[EXERCISE DESCRIPTION] Repeat exactly, and only, the lines of the entries below from the one with "is appended, marked" through the one with "else q ++ [(t, multi)].", both ends included.

[PROVIDED INFORMATION]

(** The comparison [t1 == t2] of two [reflect.Type] values. *)
Fixpoint rtype_eqb (a b : rtype) {struct a} : bool :=
  match a, b with
  | Opaque n k s, Opaque n' k' s' =>
      String.eqb n n' && Kind_beq k k' && N.eqb s s'
  | ArrayOf n l e s, ArrayOf n' l' e' s' =>
      String.eqb n n' && N.eqb l l' && rtype_eqb e e' && N.eqb s s'
  | StructOf n fs s, StructOf n' fs' s' =>
      String.eqb n n' && N.eqb s s' &&
      (fix fields_eqb (xs ys : list StructField) {struct xs} : bool :=
         match xs, ys with
         | [], [] => true
         | x :: xs', y :: ys' =>
             String.eqb (Name x) (Name y) && rtype_eqb (Typ x) (Typ y)
             && N.eqb (Offset x) (Offset y)
             && Bool.eqb (Anonymous x) (Anonymous y) && fields_eqb xs' ys'
         | _, _ => false
         end) fs fs'
  | _, _ => false
  end.

(** The methods of [reflect.Type].  A method that package reflect makes
    panic (wrong kind, index out of range) returns [None]. *)
Module Type_.

Definition Kind (t : rtype) : reflect.Kind :=
  match t with
  | Opaque _ k _ => k
  | ArrayOf _ _ _ _ => Array
  | StructOf _ _ _ => Struct
  end.

Definition Size (t : rtype) : N :=
  match t with
  | Opaque _ _ s => s
  | ArrayOf _ _ _ s => s
  | StructOf _ _ s => s
  end.

Definition Elem (t : rtype) : option rtype :=
  match t with
  | ArrayOf _ _ e _ => Some e
  | _ => None
  end.

Definition Len (t : rtype) : option Z :=
  match t with
  | ArrayOf _ l _ _ => Some (Z.of_N l)
  | _ => None
  end.

Definition NumField (t : rtype) : option Z :=
  match t with
  | StructOf _ fs _ => Some (Z.of_nat (length fs))
  | _ => None
  end.

Definition Field (t : rtype) (i : Z) : option StructField :=
  match t with
  | StructOf _ fs _ => if i <? 0 then None else nth_error fs (Z.to_nat i)
  | _ => None
  end.

(** The fields of a struct type. *)
Definition fields (t : rtype) : list StructField :=
  match t with
  | StructOf _ fs _ => fs
  | _ => []
  end.

(** How deep struct types are nested in a type. *)
Fixpoint depth (t : rtype) : nat :=
  match t with
  | StructOf _ fs _ =>
      S (fold_right (fun f m => Nat.max (depth (Typ f)) m) 0%nat fs)
  | _ => 0%nat
  end.

(** An embedded field whose fields are promoted: its type is a struct.
    (An embedded pointer is a descriptor of kind [Pointer] without its
    element here, so nothing is promoted through a pointer.) *)
Definition embedsStruct (f : StructField) : bool :=
  Anonymous f && Kind_beq (Kind (Typ f)) Struct.

(** The work queue of [FieldByNameFunc]: the struct types of one depth
    level, each with the mark that it was reached more than once
    ([count[t] > 1]). *)
Definition Queue : Type := list (rtype * bool).

Definition queued (t : rtype) (q : Queue) : bool :=
  existsb (fun e => rtype_eqb (fst e) t) q.

(** [nextCount[styp] = 2] for a type that is queued already; else the type
    is appended, marked if the struct it is embedded in was. *)
Definition enqueue (t : rtype) (multi : bool) (q : Queue) : Queue :=
  if queued t q
  then map (fun e => if rtype_eqb (fst e) t then (fst e, true) else e) q
  else q ++ [(t, multi)].

(** The loop over the fields of one struct of the current level.  [None]:
    the name appeared more than once at this level, and the search ends
    without a result. *)
Fixpoint scanFields (name : string) (multi : bool) (fs : list StructField)
  (result : option StructField) (next : Queue)
  : option (option StructField * Queue) :=
  match fs with
  | [] => Some (result, next)
  | f :: rest =>
      if String.eqb (Name f) name then
        match result with
        | Some _ => None
        | None => if multi then None
                  else scanFields name multi rest (Some f) next
        end
      else
        match result with
        | Some _ => scanFields name multi rest result next
        | None =>
            if embedsStruct f
            then scanFields name multi rest result
                   (enqueue (Typ f) multi next)
            else scanFields name multi rest result next
        end
  end.

(** The loop over the structs of the current level; a struct that was
    visited at a higher level is passed over. *)
Fixpoint scanLevel (name : string) (current : Queue) (visited : list rtype)
  (result : option StructField) (next : Queue)
  : option (option StructField * Queue * list rtype) :=
  match current with
  | [] => Some (result, next, visited)
  | (t, multi) :: rest =>
      if existsb (rtype_eqb t) visited
      then scanLevel name rest visited result next
      else
        match scanFields name multi (fields t) result next with
        | None => None
        | Some (result', next') =>
            scanLevel name rest (t :: visited) result' next'
        end
  end.

(** The breadth-first search, one depth level for each unit of [fuel]. *)
Fixpoint search (fuel : nat) (name : string) (current : Queue)
  (visited : list rtype) : option StructField :=
  match fuel with
  | O => None
  | S fuel' =>
      match current with
      | [] => None
      | _ =>
          match scanLevel name current visited None [] with
          | None => None
          | Some (Some f, _, _) => Some f
          | Some (None, next, visited') => search fuel' name next visited'
          end
      end
  end.

(** [FieldByNameFunc] with the match [s == name]: the field of that name
    at the least depth of embedding, if it is the only one at that depth.
    The levels of a type are fewer than [S (depth t)]. *)
Definition FieldByNameFunc (t : rtype) (name : string)
  : option StructField :=
  search (S (depth t)) name [(t, false)] [].

(** [FieldByName].  The outer option is the panic on a type that is no
    struct, the inner one the [ok] result.  A field of the struct itself is
    found first; else, if the struct has an embedded field, the search goes
    through the embedded structs, and the field it finds is the
    [StructField] of the struct that declares it, its [Offset] within that
    struct. *)
Definition FieldByName (t : rtype) (name : string)
  : option (option StructField) :=
  match t with
  | StructOf _ fs _ =>
      Some (if String.eqb name "" then None
            else
              match find (fun f => String.eqb (Name f) name) fs with
              | Some f => Some f
              | None =>
                  if existsb Anonymous fs then FieldByNameFunc t name
                  else None
              end)
  | _ => None
  end.

End Type_.

End reflect.

Import reflect.

(** ** The GPU layer *)

(** The two rlgl entry points the helper calls, as log entries.
    [index] is a [uint32]; the other numbers are [int32]. *)
Inductive GLCall : Type :=
| SetVertexAttribute (index : Z) (compSize : Z) (type : Z)
    (normalized : bool) (stride : Z) (offset : Z)
| EnableVertexAttribute (index : Z).

(** The rlgl data type constants [Byte], [UnsignedByte], ... that [glType]
    returns.  They are declared elsewhere in package rl, not in
    rlgl_utils.go, so the development is parametric in their values. *)
Class DataTypes : Type := mkDataTypes
  { Byte : Z; UnsignedByte : Z; Short : Z; UnsignedShort : Z;
    Int : Z; UnsignedInt : Z; Float : Z; Double : Z }.

(** The values OpenGL gives these constants; used to run the model. *)
Definition OpenGL : DataTypes :=
  {| Byte := 0x1400; UnsignedByte := 0x1401; Short := 0x1402;
     UnsignedShort := 0x1403; Int := 0x1404; UnsignedInt := 0x1405;
     Float := 0x1406; Double := 0x140A |}.

(** ** Panics *)

(** One constructor for each [panic] statement of [SetVertexAttributes],
    with the values its message prints, and one for a panic raised inside
    package reflect. *)
Inductive Panic : Type :=
| UnsupportedVertexType
    (* "Vertex array is using unsupported types. ..." *)
| ArrayBackingNotPrimitive (elem : rtype)
    (* "Backing type for array is not one of the supported primitives" *)
| NoSuchField (t : rtype) (field : string)
    (* "struct %s does not have a field of the name %s" *)
| FieldArrayNotPrimitive (elemKind : Kind) (field : string)
    (* "Only array of primitive types is supported. ..." *)
| ChildStructEmpty (child : rtype) (field : string)
    (* "Child struct %s is empty in field %s" *)
| ChildStructNotPrimitive (field : string) (prevType : rtype)
    (* "child struct must have a primitive type for every field in %s %s" *)
| ChildStructNotSameType (field : string) (child : rtype)
    (* "child struct must have the same type for every field in %s %s" *)
| ReflectPanic.

(** ** Computations that log GPU calls and may panic *)

Inductive Outcome (A : Type) : Type :=
| Returned (a : A)
| Panicked (p : Panic).

Arguments Returned {A} a.
Arguments Panicked {A} p.

Definition GL (A : Type) : Type := (list GLCall * Outcome A)%type.

Definition ret {A} (a : A) : GL A := ([], Returned a).

Definition bind {A B} (m : GL A) (f : A -> GL B) : GL B :=
  match m with
  | (w, Returned a) => let (w', r) := f a in (w ++ w', r)
  | (w, Panicked p) => (w, Panicked p)
  end.

Definition call (c : GLCall) : GL unit := ([c], Returned tt).

Definition panic {A} (p : Panic) : GL A := ([], Panicked p).

(** A call into package reflect. *)
Definition reflected {A} (r : option A) : GL A :=
  match r with
  | Some a => ret a
  | None => panic ReflectPanic
  end.

Declare Scope gl_scope.
Delimit Scope gl_scope with gl.
Notation "x <- m ;; k" := (bind m (fun x => k))
  (at level 61, m at next level, right associativity) : gl_scope.
Notation "m ;; k" := (bind m (fun _ => k))
  (at level 61, right associativity) : gl_scope.
Open Scope gl_scope.

(** [for i, x := range xs { body }], the index starting at [i]. *)
Fixpoint forRange {A} (body : Z -> A -> GL unit) (i : Z) (xs : list A)
  : GL unit :=
  match xs with
  | [] => ret tt
  | x :: rest => body i x ;; forRange body (i + 1) rest
  end.

(** The integers [lo], [lo + 1], ..., [hi - 1]. *)
Definition upto (lo hi : Z) : list Z :=
  map (fun k => lo + Z.of_nat k) (seq 0 (Z.to_nat (hi - lo))).

(** [for i := lo; i < hi; i++ { body }]. *)
Definition forLoop (lo hi : Z) (body : Z -> GL unit) : GL unit :=
  forRange (fun _ i => body i) 0 (upto lo hi).

(** ** The helper *)

Record VertexAttributesConfig : Type := mkConfig
  { Field : string;      (* name of the field in the struct *)
    Attribute : Z;       (* OpenGL attribute index, a uint32 *)
    Normalized : bool }.

Section Helper.

Context {dt : DataTypes}.

Definition glType (k : Kind) : Z * bool :=
  match k with
  | Int8 => (Byte, true)
  | Uint8 => (UnsignedByte, true)
  | Int16 => (Short, true)
  | Uint16 => (UnsignedShort, true)
  | Int32 => (Int, true)
  | Uint32 => (UnsignedInt, true)
  | Float32 => (Float, true)
  | Float64 => (Double, true)
  | _ => (-1, false)
  end.

(** The two calls that define and enable one vertex attribute, as they
    follow each other at lines 59-60, 82-83, 98-99 and 125-126. *)
Definition define (attr : VertexAttributesConfig)
  (components attrType stride offset : Z) : GL unit :=
  call (SetVertexAttribute (Attribute attr) components attrType
          (Normalized attr) stride offset) ;;
  call (EnableVertexAttribute (Attribute attr)).

(** [case reflect.Array] (lines 45-61): a slice of arrays. *)
Definition arrayBacked (t : rtype) (stride : Z)
  (attributes : list VertexAttributesConfig) : GL unit :=
  e <- reflected (Type_.Elem t) ;;
  let arrayKind := Type_.Kind e in
  let '(attrType, isPrimitive) := glType arrayKind in
  if negb isPrimitive then panic (ArrayBackingNotPrimitive e)
  else
    len <- reflected (Type_.Len t) ;;
    let components := int32 len in
    let attributeSize := Type_.Size e in
    forRange (fun i attr =>
        let offset := mul32 (int32 i) (int32 (Z.of_N attributeSize)) in
        define attr components attrType stride offset)
      0 attributes.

[RESPONSE BELOW]
    is appended, marked if the struct it is embedded in was. *)
Definition enqueue (t : rtype) (multi : bool) (q : Queue) : Queue :=
  if queued t q
  then map (fun e => if rtype_eqb (fst e) t then (fst e, true) else e) q
  else q ++ [(t, multi)].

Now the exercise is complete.